資料館では、みなべ町で生産している梅の種類についての紹介があります。「南高梅」ばかりが注目されがちですが、「青いダイヤ」と呼ばれる梅酒向きの品種「古城」や、「南高梅」の受粉にかかせない「小粒南高」という品種も栽培されています。
日本の梅の約6割が和歌山県産で、「南高梅」はそのトップブランドとしても有名。「南高梅」がなぜ最高品種かというと、果実が大きく種は小さく、果肉が厚くてやわらかい、という特長をもった梅だからです。
みなべ町の「南高梅」は、2006年には特許庁から「紀州みなべの南高梅」として商標登録の認定を受けました。
町のあちこちに見られるみなべ町の梅ですが、道の駅近隣には、みなべ町の梅を使って「梅干作り体験」や「梅ジュース・梅酒作り体験」などが体験できる施設もあります。
「みなべうめ振興館」の3階にある物産コーナーでも、地元産の梅を使った商品が数多く販売されています。また、屋上に上れば梅畑が広がるみなべ町の風景も一望できます。

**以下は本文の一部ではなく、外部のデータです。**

(** C35: an indeterminate outcome is final for the process.  Once the daemon is
    frozen, no sequence of requests, whatever authority they carry, executes a
    mutation, reaches the ledger or thaws it: the session stays, serving all that
    it served. *)
Theorem frozen_daemon_is_inert reqs d :
  dm_mutation_frozen d = true → inert d (handle_all reqs d).
Proof.
  intros Hf. assert (inert d d) as Hd by by split. revert Hd. generalize d at 2 4. clear Hf.
  induction reqs as [|req reqs IH]; intros d1 Hd1; [done|]. simpl.
  assert (inert d (fst (dispatch env req d1))) as Hd2.
  { destruct Hd1 as [Ha Hf]. destruct (frozen_dispatch req d1 Hf) as [Ha' Hf']. split; [by etrans|done]. }
  destruct (dispatch env req d1) as [d2 [r|]]; [by apply IH|done].
Qed.
End Requests.

(** ** At most once *)

Section Once.
Context `{Blake3, HexCrate, LedgerCodec, !JsonEncode, !FinalAuthorityCheck, !AgentRepository, !WorkspaceService,
  !AgentRepositoryLaws, !SealLaws, !StrDebug, !CapabilityText, !TokenDecoder, !Unicode,
  !Jcs CandidateManifest, !Jcs CandidateContentManifest,
  !FromValue CloneParams, !FromValue ApplyParams, !FromValue ApplyProposalParams, !FromValue PrepareParams,
  !FromValue BindProofParams, !FromValue VerifyProofParams, !FromValue PreserveParams,
  !FromValue CleanupParams, !ToValue Checkpoint, !ToValue Candidate, !ToValue ProofRoot,
  !ToValue ActiveGenerationBinding}.

(** The mutations executed under the ledger directory [p]. *)
Definition ids_at (p : string) (execs : list (option string * MutationSubject)) : list string :=
  map (ms_mutation_id ∘ snd) (filter (λ e, fst e = Some p) execs).

Lemma ids_at_all p l : Forall (λ x, fst x = Some p) l → ids_at p l = map (λ x, ms_mutation_id (snd x)) l.
Proof.
  unfold ids_at. induction 1 as [|e l He _ IH]; [done|].
  rewrite filter_cons_True by done. simpl. by rewrite IH.
Qed.
Lemma ids_at_app p l k : ids_at p (l ++ k) = ids_at p l ++ ids_at p k.
Proof. unfold ids_at. by rewrite filter_app, map_app. Qed.

(** Daemons over one disk.  They start, and restart, at any time, and their
    requests interleave in any order.  A crash inside a request leaves the disk
    of a request whose later calls fail, and its process does not answer again. *)
Record daemon_farm : Type := {
  df_disk : gmap string lfs;
  df_daemons : gmap nat Daemon
}.
Definition daemon_farm_init : daemon_farm := {| df_disk := ∅; df_daemons := ∅ |}.

Definition on_shared (disk : gmap string lfs) (d : Daemon) : Daemon :=
  set_authority (on_disk disk (dm_authority d)) d.

Inductive daemon_farm_step :
    daemon_farm → list (option string * MutationSubject) → daemon_farm → Prop :=
  | dfs_start f pid c w :
      daemon_farm_step f []
        {| df_disk := df_disk f; df_daemons := <[pid := daemon_new c ∅ w]> (df_daemons f) |}
  | dfs_request f pid env req d d' r execs :
      df_daemons f !! pid = Some d → (∀ n, faithful (env n)) →
      dispatch env req (on_shared (df_disk f) d) = (d', r) →
      dm_executed d' = dm_executed d ++ execs →
      daemon_farm_step f execs
        {| df_disk := gw_disk (dm_authority d');
           df_daemons := match r with
                         | Some _ => <[pid := d']> (df_daemons f)
                         | None => delete pid (df_daemons f)
                         end |}.

Inductive daemon_farm_run :
    daemon_farm → list (option string * MutationSubject) → daemon_farm → Prop :=
  | dfr_nil f : daemon_farm_run f [] f
  | dfr_snoc f execs mid out f' :
      daemon_farm_run f execs mid → daemon_farm_step mid out f' → daemon_farm_run f (execs ++ out) f'.

Section Traces.
Variables (env : nat → replies) (pid : nat) (p : string).
Hypothesis env_faithful : ∀ n, faithful (env n).

Lemma gate_moves req op path g g' r :
  gate env req op path g g' r →
  ∃ outs, moves pid p g outs g' ∧ ∀ permit, r = Ok permit → permit_traced pid p (mp_subject permit) outs g'.
Proof.
  intros Hg. inversion Hg as [attempt fence nonce ? ? ? Ha|receipt ? ? ? -> Ha|receipt ? ? e -> Ha]; subst.
  - destruct (wp_authorize env pid p env_faithful op (rq_token req) (rq_params req) attempt fence nonce g
      (λ outs g' r, ∀ permit, r = Ok permit → permit_traced pid p (mp_subject permit) outs g') ltac:(done))
      as (outs & Hm & Ht). rewrite Ha in Hm, Ht. eauto.
  - destruct (wp_receipt env pid p env_faithful (rq_token req) (rq_params req) receipt g
      (λ outs g' r, ∀ permit, r = Ok (ReceiptFresh permit) → permit_traced pid p (mp_subject permit) outs g')
      ltac:(done)) as (outs & Hm & Ht).
    rewrite Ha in Hm, Ht. exists outs. split; [done|]. intros q [= <-]. by apply Ht.
  - destruct (wp_receipt env pid p env_faithful (rq_token req) (rq_params req) receipt g
      (λ _ _ _, True) ltac:(done)) as (outs & Hm & _). rewrite Ha in Hm. exists outs. by split.
Qed.

Lemma consume_moves permit op authority params path g g' r :
  consume_through env permit op authority params path g = (g', r) →
  ∃ outs, moves pid p g outs g' ∧
    ∀ pending, r = Ok pending → same_ledger g g' ∧ pm_subject pending = mp_subject permit.
Proof.
  intros Hc. destruct (wp_consume env pid p env_faithful permit op authority params path g (λ _ _ _, True) ltac:(done))
    as (outs & Hm & _). rewrite Hc in Hm. exists outs. split; [done|]. intros pending ->.
  unfold consume_through in Hc. m_inv Hc. apply clock_inv in Hm0 as [Hs _]. cbv zeta in Hc.
  destruct (res_bind _ _); [by injection Hc as <- <-|]. m_inv Hc. by injection Hc.
Qed.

和歌山県の田辺市とみなべ町は、紀州備長炭と南高梅の一大産地。この2つの地域にある道の駅では、備長炭とはどういう炭か、南高梅がどうして最高級なのかなどの疑問が、すべて解決される資料館が併設されています。備長炭を使ったバーベキューや、南高梅を使った梅干づくりなどの体験ができる施設もあるので、備長炭や南高梅について楽しみながら学習ができます。紀州和歌山が誇る名産をより身近に感じてもらえるおすすめスポットです。